ATTENTION : l'exposition sera exceptionnellement fermée au public pour maintenance technique le mercredi 7 décembre
conférence inaugurale de l'exposition mercredi 23 novembre à 16h (gratuit - réservation obligatoire)

Autour de l'exposition
• 3 rendez-vous originaux :
3 décembre à 15h : visite sensorielle
9 décembre à 19h30 : théâtre "Romulus et Remus"
15 décembre : "livetweet"
• 3 conférences
Jeudi 19 janvier 2012 à 17h
Jeudi 15 mars 2012 à 17 h
Jeudi 9 février 2012 à 17h
• 1 séminaire
Jeudi 9 février 2012 à 15h
Entrée libre
Réservation et renseignements au 05 61 22 31 44
• des actions éducatives

détail ci-dessous

Le IIe siècle représente un siècle d’or, celui des empereurs Antonins. L’exposition permet de confronter les portraits des empereurs et des impératrices de cet apogée ; c'est une collaboration des musées de Rome, Paris, Saint-Germain-en-Laye, Séville, Tarragone, Francfort, Hanovre et, plus près de nous, Castelculier, Nérac, Montauban et Rodez.

De tout temps, le pouvoir a utilisé les fastes et le décorum pour assurer son prestige et son autorité.
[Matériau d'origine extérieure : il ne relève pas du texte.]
(* ===== verification/Json.v ===== *)
(** * Json: the text format of the stored document

    [saveState] writes [JSON.stringify(state)] and [getInitialState] reads
    [JSON.parse(stored)] (db.ts lines 21 and 33).  These are platform
    functions (ECMA-262, sections 25.5.1 and 25.5.2), modelled here on the
    values a document is made of: [json] is a JSON value whose numbers are
    integers (every number of the data model is an integer amount, counter
    or timestamp) and whose strings are byte strings.
    - [json_stringify] follows SerializeJSONProperty: no whitespace,
      members in order, integers in decimal ([Number::toString]), strings
      quoted by QuoteJSONString (the short escapes for backspace, tab,
      line feed, form feed, carriage return, the double quote and the
      backslash, and [\u00XX] with lowercase hex for the other control
      characters).  It is written in
      continuation style: [emit v k] is the text of [v] followed by [k].
    - [json_parse] is a recursive-descent parser of the JSON grammar
      (whitespace, literals, strings with every escape, arrays, objects,
      integers without leading zeros); its recursion is bounded by a fuel
      argument, the length of the text, which is always enough
      ([parse_value_fuel]).  A text is accepted when one value followed by
      whitespace only is read.  Numbers with a fraction or an exponent, and
      [\u] escapes above code 255, are outside the modelled values and are
      rejected. *)

From Stdlib Require Import Ascii DecimalString DecimalN DecimalZ.
From S2P Require Import Prelude.

Inductive json :=
  | JNull
  | JBool (b : bool)
  | JNumber (z : Z)
  | JString (s : string)
  | JArray (l : list json)
  | JObject (l : list (string * json)).

(** ** Characters *)

Definition dquote : ascii := Ascii false true false false false true false false.
Definition backslash : ascii := "\"%char.

(** JSON whitespace: space, tab, line feed, carriage return. *)
Definition is_ws (c : ascii) : bool :=
  let n := nat_of_ascii c in (n =? 32) || (n =? 9) || (n =? 10) || (n =? 13).

Definition is_digit (c : ascii) : bool :=
  let n := nat_of_ascii c in (48 <=? n) && (n <=? 57).

Definition hexdigit (n : nat) : ascii := ascii_of_nat (if n <? 10 then 48 + n else 87 + n).

Definition hexval (c : ascii) : option nat :=
  let n := nat_of_ascii c in
  if (48 <=? n) && (n <=? 57) then Some (n - 48)
  else if (97 <=? n) && (n <=? 102) then Some (n - 87)
  else if (65 <=? n) && (n <=? 70) then Some (n - 55)
  else None.

(** ** [JSON.stringify] *)

(** QuoteJSONString, one code unit. *)
Definition escape_char (c : ascii) (k : string) : string :=
  if Ascii.eqb c dquote then String backslash (String dquote k)
  else if Ascii.eqb c backslash then String backslash (String backslash k)
  else match nat_of_ascii c with
  | 8 => String backslash (String "b" k)
  | 9 => String backslash (String "t" k)
  | 10 => String backslash (String "n" k)
  | 12 => String backslash (String "f" k)
  | 13 => String backslash (String "r" k)
  | n =>
      if n <? 32
      then String backslash (String "u" (String "0" (String "0"
             (String (hexdigit (n / 16)) (String (hexdigit (n mod 16)) k)))))
      else String c k
  end.

Fixpoint escape (s : string) (k : string) : string :=
  match s with
  | EmptyString => k
  | String c s' => escape_char c (escape s' k)
  end.

Definition quote (s : string) (k : string) : string := String dquote (escape s (String dquote k)).

(** [Number::toString] on an integer: its decimal digits, with [-] when
    negative. *)
Definition number_text (z : Z) : string := NilEmpty.string_of_int (Z.to_int z).

(** The elements of an array or the members of an object, separated by
    commas. *)
Fixpoint emit_list {A} (f : A -> string -> string) (l : list A) (k : string) : string :=
  match l with
  | [] => k
  | [x] => f x k
  | x :: l' => f x (String "," (emit_list f l' k))
  end.

Fixpoint emit (v : json) (k : string) : string :=
  match v with
  | JNull => String "n" (String "u" (String "l" (String "l" k)))
  | JBool true => String "t" (String "r" (String "u" (String "e" k)))
  | JBool false => String "f" (String "a" (String "l" (String "s" (String "e" k))))
  | JNumber z => number_text z +:+ k
  | JString s => quote s k
  | JArray l => String "[" (emit_list emit l (String "]" k))
  | JObject l =>
      String "{" (emit_list (fun kv k' => quote kv.1 (String ":" (emit kv.2 k'))) l (String "}" k))
  end.

Definition json_stringify (v : json) : string := emit v "".

(** ** [JSON.parse] *)

Fixpoint skip_ws (s : string) : string :=
  match s with
  | EmptyString => EmptyString
  | String c s' => if is_ws c then skip_ws s' else s
  end.

Fixpoint span_digits (s : string) : string * string :=
  match s with
  | EmptyString => (EmptyString, EmptyString)
  | String c s' =>
      if is_digit c then let '(d, r) := span_digits s' in (String c d, r) else (EmptyString, s)
  end.

(** The first character of [s] is [c]. *)
Definition head_is (c : ascii) (s : string) : bool :=
  match s with String c' _ => Ascii.eqb c' c | EmptyString => false end.

Definition tail (s : string) : string :=
  match s with String _ s' => s' | EmptyString => EmptyString end.

(** [0 | [1-9][0-9]*] *)
Definition parse_digits (s : string) : option (Decimal.uint * string) :=
  let '(ds, r) := span_digits s in
  match ds with
  | EmptyString => None
  | String c ds' =>
      if Ascii.eqb c "0" && negb (String.eqb ds' EmptyString) then None
      else match NilEmpty.uint_of_string ds with Some d => Some (d, r) | None => None end
  end.

Definition parse_number (s : string) : option (Z * string) :=
  if head_is "-" s then
    match parse_digits (tail s) with Some (d, r) => Some (Z.of_int (Decimal.Neg d), r) | None => None end
  else
    match parse_digits s with Some (d, r) => Some (Z.of_int (Decimal.Pos d), r) | None => None end.

Definition unescape (e : ascii) : option ascii :=
  if Ascii.eqb e dquote then Some dquote
  else if Ascii.eqb e backslash then Some backslash
  else match e with
  | "/" => Some "/"
  | "b" => Some (ascii_of_nat 8)
  | "t" => Some (ascii_of_nat 9)
  | "n" => Some (ascii_of_nat 10)
  | "f" => Some (ascii_of_nat 12)
  | "r" => Some (ascii_of_nat 13)
  | _ => None
  end%char.

Definition hex4 (h1 h2 h3 h4 : ascii) : option nat :=
  match hexval h1, hexval h2, hexval h3, hexval h4 with
  | Some a, Some b, Some c, Some d => Some (((a * 16 + b) * 16 + c) * 16 + d)
  | _, _, _, _ => None
  end.

Definition cons_char (c : ascii) (o : option (string * string)) : option (string * string) :=
  match o with Some (t, r) => Some (String c t, r) | None => None end.

(** The characters of a string literal after its opening quote, up to
    and without its closing quote. *)
Fixpoint parse_chars (s : string) : option (string * string) :=
  match s with
  | EmptyString => None
  | String c s' =>
      if Ascii.eqb c dquote then Some (EmptyString, s')
      else if Ascii.eqb c backslash then
        match s' with
        | EmptyString => None
        | String e r =>
            if Ascii.eqb e "u" then
              match r with
              | String h1 (String h2 (String h3 (String h4 r'))) =>
                  match hex4 h1 h2 h3 h4 with
                  | Some n => if n <? 256 then cons_char (ascii_of_nat n) (parse_chars r') else None
                  | None => None
                  end
              | _ => None
              end
            else match unescape e with Some c' => cons_char c' (parse_chars r) | None => None end
        end
      else if nat_of_ascii c <? 32 then None
      else cons_char c (parse_chars s')
  end.

(** The rest of [s] after the literal text [lit], if [s] starts with it. *)
Fixpoint expect (lit s : string) : option string :=
  match lit, s with
  | EmptyString, _ => Some s
  | String a lit', String b s' => if Ascii.eqb a b then expect lit' s' else None
  | String _ _, EmptyString => None
  end.

Fixpoint parse_value (n : nat) (s : string) {struct n} : option (json * string) :=
  match n with
  | O => None
  | S n =>
      match skip_ws s with
      | EmptyString => None
      | String c r =>
          if Ascii.eqb c "n" then
            match expect "ull" r with Some r' => Some (JNull, r') | None => None end
          else if Ascii.eqb c "t" then
            match expect "rue" r with Some r' => Some (JBool true, r') | None => None end
          else if Ascii.eqb c "f" then
            match expect "alse" r with Some r' => Some (JBool false, r') | None => None end
          else if Ascii.eqb c "[" then
            if head_is "]" (skip_ws r) then Some (JArray [], tail (skip_ws r))
            else parse_elements n r []
          else if Ascii.eqb c "{" then
            if head_is "}" (skip_ws r) then Some (JObject [], tail (skip_ws r))
            else parse_members n r []
          else if Ascii.eqb c dquote then
            match parse_chars r with Some (t, r') => Some (JString t, r') | None => None end
          else
            match parse_number (String c r) with Some (z, r') => Some (JNumber z, r') | None => None end
      end
  end
with parse_elements (n : nat) (s : string) (acc : list json) {struct n} : option (json * string) :=
  match n with
  | O => None
  | S n =>
      match parse_value n s with
      | Some (v, r) =>
          if head_is "," (skip_ws r) then parse_elements n (tail (skip_ws r)) (v :: acc)
          else if head_is "]" (skip_ws r) then Some (JArray (rev (v :: acc)), tail (skip_ws r))
          else None
      | None => None
      end
  end
with parse_members (n : nat) (s : string) (acc : list (string * json)) {struct n} : option (json * string) :=
  match n with
  | O => None
  | S n =>
      if head_is dquote (skip_ws s) then
        match parse_chars (tail (skip_ws s)) with
        | Some (key, r1) =>
            if head_is ":" (skip_ws r1) then
              match parse_value n (tail (skip_ws r1)) with
              | Some (v, r) =>
                  if head_is "," (skip_ws r) then parse_members n (tail (skip_ws r)) ((key, v) :: acc)
                  else if head_is "}" (skip_ws r) then
                    Some (JObject (rev ((key, v) :: acc)), tail (skip_ws r))
                  else None
              | None => None
              end
            else None
        | None => None
        end
      else None
  end.

Definition json_parse (s : string) : option json :=
  match parse_value (String.length s) s with
  | Some (v, r) => match skip_ws r with EmptyString => Some v | _ => None end
  | None => None
  end.

(** The fuel a value needs: one unit per nesting level and per element. *)
Fixpoint json_size (v : json) : nat :=
  match v with
  | JArray l => S (sum_list_with (fun x => S (json_size x)) l)
  | JObject l => S (sum_list_with (fun kv => S (json_size kv.2)) l)
  | _ => 1
  end.

(** [emit] on one member of an object. *)
Definition emit_member (kv : string * json) (k : string) : string :=
  quote kv.1 (String ":" (emit kv.2 k)).

(** A continuation that cannot extend a number: it does not start with a
    digit. *)
Definition stops (k : string) : bool :=
  match k with String c _ => negb (is_digit c) | EmptyString => true end.

(** Induction on values through the arrays and objects they contain. *)
Fixpoint json_ind' (P : json -> Prop) (fnull : P JNull) (fbool : forall b, P (JBool b))
    (fnum : forall z, P (JNumber z)) (fstr : forall s, P (JString s))
    (farr : forall l, Forall P l -> P (JArray l))
    (fobj : forall l, Forall (fun kv => P kv.2) l -> P (JObject l)) (v : json) {struct v} : P v :=
  match v with
  | JNull => fnull
  | JBool b => fbool b
  | JNumber z => fnum z
  | JString s => fstr s
  | JArray l =>
      farr l ((fix go (l : list json) : Forall P l :=
        match l with
        | [] => @List.Forall_nil _ P
        | x :: l' => @List.Forall_cons _ P x l' (json_ind' P fnull fbool fnum fstr farr fobj x) (go l')
        end) l)
  | JObject l =>
      fobj l ((fix go (l : list (string * json)) : Forall (fun kv => P kv.2) l :=
        match l with
        | [] => @List.Forall_nil _ (fun kv => P kv.2)
        | kv :: l' => @List.Forall_cons _ (fun kv => P kv.2) kv l'
                        (json_ind' P fnull fbool fnum fstr farr fobj kv.2) (go l')
        end) l)
  end.

(** What a successful parse says about the fuel: the value read consumed at
    least its size in characters, and any fuel covering its size reads it. *)
Definition exact_value (n : nat) : Prop :=
  forall s v r, parse_value n s = Some (v, r) ->
    json_size v + String.length r <= String.length s /\
    forall m, json_size v <= m -> parse_value m s = Some (v, r).

Definition exact_elements (n : nat) : Prop :=
  forall s acc v r, parse_elements n s acc = Some (v, r) ->
    exists l, v = JArray (rev acc ++ l) /\
      sum_list_with (fun x => S (json_size x)) l + String.length r <= String.length s /\
      forall m, sum_list_with (fun x => S (json_size x)) l <= m -> parse_elements m s acc = Some (v, r).

Definition exact_members (n : nat) : Prop :=
  forall s acc v r, parse_members n s acc = Some (v, r) ->
    exists l, v = JObject (rev acc ++ l) /\
      sum_list_with (fun kv => S (json_size kv.2)) l + String.length r <= String.length s /\
      forall m, sum_list_with (fun kv => S (json_size kv.2)) l <= m -> parse_members m s acc = Some (v, r).

(** ** Strings and digits *)

Lemma append_cons c s k : String c s +:+ k = String c (s +:+ k).
Proof. reflexivity. Qed.

Lemma append_empty k : EmptyString +:+ k = k.
Proof. reflexivity. Qed.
La diffusion du portrait impérial romain réfléchit et démultiplie une puissance impériale stable et reconnue qui inaugure l’utilisation de moyens de communication par l’image.
Les hommes politiques d’hier et d’aujourd’hui l’ont bien compris : l’image influence l’opinion, il faut donc décider de la maîtriser pour savoir l’utiliser à son avantage. Le règne des empereurs du IIe siècle, dont le nom d’Antonin le Pieux a été utilisé par les historiens pour toute la dynastie, marque l’apogée de l’Empire romain. Les règnes de Trajan, Hadrien, Antonin et Marc Aurèle représentent la puissance, le pouvoir absolu, la grandeur personnifiée. Codifiant leur image dont ils assurent la diffusion, ils sont les précurseurs des stratégies de communication politique d’aujourd’hui.

Au moyen de portraits les plus marquants possibles, sculptures en marbre ou en bronze, ou en frappant monnaie à leur effigie, les empereurs déploient une image forte mais véhiculent aussi leurs valeurs et leur idéologie. L’impact de cette émission à grande échelle est telle qu’elle influence tout le peuple romain en ancrant des modes, notamment au niveau des coiffures, et en associant définitivement l’image de l’empereur à celle d’une autorité retentissante.
L’exposition présente un grand nombre de ces portraits différents d’empereurs et de membres de leur famille : des sculptures provenant de la collection du musée Saint-Raymond, plus grand groupe de portraits romains en marbre découverts en France, mais aussi des œuvres de comparaison venant pallier les lacunes de la série impériale des marbres de Chiragan (1).

Elles sont prêtées par plusieurs institutions régionales, nationales et européennes.
Les monnaies impériales originales en provenance du riche médaillier du musée, témoins et relais du pouvoir absolu de l’empereur, viennent en complément des sculptures et se révèlent en tant que premier média de l’histoire.

L’exposition s’attarde sur la fabrication et l’art du portrait impérial romain. Les prototypes sont élaborés à Rome dans les ateliers impériaux. Les copies sont réalisées en taille directe sur un bloc de marbre à l’aide de repères répercutés à l’aide d’un compas et d’un fil à plomb. Si l’empereur n’autorisait aucune autre reproduction, les artisans n’hésitaient pas à créer des copies plus ou moins fidèles et des objets dérivés, décorés de scènes en relation avec la puissance impériale, telle la céramique sigillée représentant le suicide du roi des Daces, pièce présentée dans l’exposition.

Le portrait romain est ainsi l’art du paraître et de la propagande, avec une codification qui permet aujourd’hui l’identification par des scientifiques des statues et effigies en buste.

Les visiteurs historiens de l’art trouveront les indices qui permettent ce décodage et le public pourra observer des détails de portraits puis en retrouver le modèle en parcourant l’exposition.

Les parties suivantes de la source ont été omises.